LA DEMANDE RECONVENTIONNELLE

[5]      La régularité de la demande reconventionnelle est la question la plus simple des deux. Une demande reconventionnelle est une action distincte, autonome. C'est une cause d'action qu'une partie dans une action principale pourrait faire valoir par une déclaration et, ce qui est concevable, faire instruire en même temps que l'action principale. Toutefois, les règles de la Cour permettent qu'une telle action autonome soit greffée à une action existante par voie de demande reconventionelle.

[6]      Les Règles renferment des dispositions précises qui régissent la demande reconventionnelle. Aux termes de la règle 189(2), lorsque le défendeur fait valoir contre le demandeur un droit de réparation, " la demande reconventionnelle et la défense sont réunies dans le même document ". C'est de fait une demande reconventionnelle de plein droit, mais qui est assujettie à un calendrier de façon à ne pas retarder indûment l'action principale du demandeur.

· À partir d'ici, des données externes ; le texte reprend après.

Lemma demo_at_most : at_most 3 "r1" demo_events (alog_run demo_sent alog_empty).
Proof.
  intros action stage _ txns Hnd Ht. change 3 with (length ["t1"; "t2"; "t3"]).
  apply submseteq_length, NoDup_submseteq; [done|]. intros t Hin.
  destruct (Ht t Hin) as [Hs|He].
  - change (al_time (alog_run demo_sent alog_empty) "r1" "pipeline_b" action t) with
      (if eqb3 "r1" "pipeline_b" "select" "r1" "pipeline_b" action && (t =? "t3") then Some second
       else if eqb3 "r1" "pipeline_b" "select" "r1" "pipeline_b" action && (t =? "t2")
       then Some (30 * second)%Z
       else if eqb3 "r1" "pipeline_b" "select" "r1" "pipeline_b" action && (t =? "t1")
       then Some 0%Z else None) in Hs.
    destruct (eqb3 _ _ _ _ _ _); [|done]. cbn [andb] in Hs.
    destruct (String.eqb_spec t "t3") as [->|]; [set_solver|].
    destruct (String.eqb_spec t "t2") as [->|]; [set_solver|].
    destruct (String.eqb_spec t "t1") as [->|]; [set_solver|done].
  - change (is_Some ((<[("r1", StageOnSelect, "t1") := demo_callback]> ∅
      : gmap (string * Stage * string) RunLatencyEvent) !! ("r1", stage, t))) in He.
    destruct He as [e [[E _]|[_ He]]%lookup_insert_Some]; [injection E as _ <-; set_solver|].
    by rewrite lookup_empty in He.
Qed.

#[local] Transparent gmap_empty.
(* ===== verification/Manager.v ===== *)
(** * Sessions and runs: [internal/domain/session/manager.go]

    [Manager] owns the life cycle of sessions and runs on top of the two
    store interfaces.  Its methods are programs ([prog]) whose steps are calls
    of the state store and of the persistent store, so they run on any
    implementation of the interfaces; [run_transfer] transfers what is proved
    of a run on the abstract state store to every refinement of it, the Redis
    store in particular.

    The clock is read once per method ([now]); fresh UUIDs are arguments. *)
From stdpp Require Import prelude gmap list strings.
From S2P Require Import Prelude GoStrings Float64 ApiError Latency SessionTypes StateStore Redis SessionRedis Mongo.
Local Open Scope string_scope.

Section Prog.
Context {B : Type} `{MongoServer B}.
Abbreviation P := (MongoStore B).

Inductive prog (A : Type) : Type :=
  | Ret (a : A)
  | State {T} (c : call B T) (k : T → prog A)
  | Persist {T} (f : P → T * P) (k : T → prog A).
Arguments Ret {A} a.
Arguments State {A T} c k.
Arguments Persist {A T} f k.

Fixpoint bind {A C} (p : prog A) (k : A → prog C) : prog C :=
  match p with
  | Ret a => k a
  | State c k' => State c (λ x, bind (k' x) k)
  | Persist f k' => Persist f (λ x, bind (k' x) k)
  end.

Definition st {T} (c : call B T) : prog T := State c Ret.
(** A read of the persistent store, and a write. *)
Definition load {T} (f : P → T) : prog T := Persist (λ m, (f m, m)) Ret.
Definition save (f : P → P) : prog () := Persist (λ m, ((), f m)) Ret.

[7]      La règle 207(1) prescrit que, lorsqu'un défendeur poursuit le demandeur, la défense et demande reconventionnelle est signifiée et déposée dans le délai prévu à la règle 204. La règle 204 prévoit que la défense doit être signifiée et déposée, au Canada, dans les 30 jours après la signification de la déclaration.

[8]      La défenderesse ayant raté l'occasion de greffer, de plein droit, sa demande reconventionnelle à la défense, doit maintenant solliciter l'autorisation de la Cour pour ajouter une demande reconventionnelle.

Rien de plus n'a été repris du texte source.